_Problem description_
The entries must be retyped exactly, down to the last line.

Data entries
++++

Lemma consume_implements c w l f :
  world_ok w → (∀ hs, release_all l (w_handles w) = Some hs →
    wf (w_store w) (l ++ hs ++ (w_graphs w ≫= hg_owners)) → implements c w (Some (f hs))) →
  implements c w (consume w l f).
Proof.
  intros Hok Hf res. unfold consume. intros (hs & Hhs & ->)%fmap_Some.
  eapply Hf; [done| |done]. rewrite (assoc_L (++)), <-(release_all_perm _ _ _ Hhs). apply Hok.
Qed.

(** Worlds that differ in what the abstraction forgets, and in handles. *)
Lemma abs_upd w st' hs :
  same_content (w_store w) st' →
  abs (upd w st' hs) ≡ mkSpec (sp_content (abs w)) hs (sp_graphs (abs w)).
Proof. intros Hc. split_and!; [by apply abs_same_content|done..]. Qed.

Lemma abs_read w : abs (upd w (w_store w) (w_handles w)) ≡ abs w.
Proof. by apply abs_upd, same_content_views. Qed.
#[local] Hint Resolve abs_read same_content_views abs_upd : refine.

Lemma fresh_abs w p : world_ok w → st_nodes (w_store w) !! p = None → fresh_node_in (abs w) p.
Proof.
  intros Hok Hp. pose proof (wok_store _ Hok) as Hw.
  assert (node (w_store w) p = None) as Hn by (unfold node; by rewrite Hp).
  assert (NodeStrong p ∉ w_refs w) as Hs.
  { intros Hr. destruct (owner_live _ _ _ Hw Hr). congruence. }
  unfold w_refs in Hs. rewrite abs_refs_node in Hs.
  split_and!; cbn [abs sp_content sp_handles sp_graphs].
  - simpl. by rewrite Hn.
  - simpl. by rewrite Hn.
  - intros g k (R & HR & Hk)%abs_id_Some. destruct (registered_alloc _ _ _ _ _ _ Hw HR Hk). congruence.
  - naive_solver.
  - intros Hr%with_handles. pose proof (wf_owned_count _ _ _ Hw Hr) as [b Hb]%count_weak_alloc.
    congruence.
  - naive_solver.
Qed.

(** One node is new, the others keep what the abstraction shows of them. *)
Lemma abs_add st st' ow p value incoming :
  wf st ow → st_nodes st !! p = None →
  (∀ q, node_view st' q = if decide (q = p) then Some (value, incoming, None) else node_view st q) →
  (∀ g, registry_at st' g = registry_at st g) →
  abs_content st' ≡ ct_add p value
    ((λ e, (ie_source e, ie_value e)) <$> incoming) (abs_content st).
Proof.
  intros Hw Hp Hn HR. assert (node st p = None) as Hd by (unfold node; by rewrite Hp).
  split_and!.
  - intros q. specialize (Hn q). simpl. case_decide; [|symmetry; by apply abs_node_ext].
    unfold node_view in Hn. destruct (node st' q) as [d|]; [|done]. simpl in *.
    injection Hn as <- <- _. done.
  - intros q. specialize (Hn q). case_decide as Hq; [|symmetry; by apply abs_node_ext].
    subst. simpl. rewrite Hd. unfold node_view in Hn. destruct (node st' p) as [d|]; [|done].
    simpl in *. by injection Hn.
  - intros g. simpl. by rewrite HR.
  - intros g k. simpl. by rewrite HR.
Qed.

++++

_The answer_
Lemma consume_implements c w l f :
  world_ok w → (∀ hs, release_all l (w_handles w) = Some hs →
    wf (w_store w) (l ++ hs ++ (w_graphs w ≫= hg_owners)) → implements c w (Some (f hs))) →
  implements c w (consume w l f).
Proof.
  intros Hok Hf res. unfold consume. intros (hs & Hhs & ->)%fmap_Some.
  eapply Hf; [done| |done]. rewrite (assoc_L (++)), <-(release_all_perm _ _ _ Hhs). apply Hok.
Qed.

(** Worlds that differ in what the abstraction forgets, and in handles. *)
Lemma abs_upd w st' hs :
  same_content (w_store w) st' →
  abs (upd w st' hs) ≡ mkSpec (sp_content (abs w)) hs (sp_graphs (abs w)).
Proof. intros Hc. split_and!; [by apply abs_same_content|done..]. Qed.

Lemma abs_read w : abs (upd w (w_store w) (w_handles w)) ≡ abs w.
Proof. by apply abs_upd, same_content_views. Qed.
#[local] Hint Resolve abs_read same_content_views abs_upd : refine.

Lemma fresh_abs w p : world_ok w → st_nodes (w_store w) !! p = None → fresh_node_in (abs w) p.
Proof.
  intros Hok Hp. pose proof (wok_store _ Hok) as Hw.
  assert (node (w_store w) p = None) as Hn by (unfold node; by rewrite Hp).
  assert (NodeStrong p ∉ w_refs w) as Hs.
  { intros Hr. destruct (owner_live _ _ _ Hw Hr). congruence. }
  unfold w_refs in Hs. rewrite abs_refs_node in Hs.
  split_and!; cbn [abs sp_content sp_handles sp_graphs].
  - simpl. by rewrite Hn.
  - simpl. by rewrite Hn.
  - intros g k (R & HR & Hk)%abs_id_Some. destruct (registered_alloc _ _ _ _ _ _ Hw HR Hk). congruence.
  - naive_solver.
  - intros Hr%with_handles. pose proof (wf_owned_count _ _ _ Hw Hr) as [b Hb]%count_weak_alloc.
    congruence.
  - naive_solver.
Qed.

(** One node is new, the others keep what the abstraction shows of them. *)
Lemma abs_add st st' ow p value incoming :
  wf st ow → st_nodes st !! p = None →
  (∀ q, node_view st' q = if decide (q = p) then Some (value, incoming, None) else node_view st q) →
  (∀ g, registry_at st' g = registry_at st g) →
  abs_content st' ≡ ct_add p value
    ((λ e, (ie_source e, ie_value e)) <$> incoming) (abs_content st).
Proof.
  intros Hw Hp Hn HR. assert (node st p = None) as Hd by (unfold node; by rewrite Hp).
  split_and!.
  - intros q. specialize (Hn q). simpl. case_decide; [|symmetry; by apply abs_node_ext].
    unfold node_view in Hn. destruct (node st' q) as [d|]; [|done]. simpl in *.
    injection Hn as <- <- _. done.
  - intros q. specialize (Hn q). case_decide as Hq; [|symmetry; by apply abs_node_ext].
    subst. simpl. rewrite Hd. unfold node_view in Hn. destruct (node st' p) as [d|]; [|done].
    simpl in *. by injection Hn.
  - intros g. simpl. by rewrite HR.
  - intros g k. simpl. by rewrite HR.
Qed.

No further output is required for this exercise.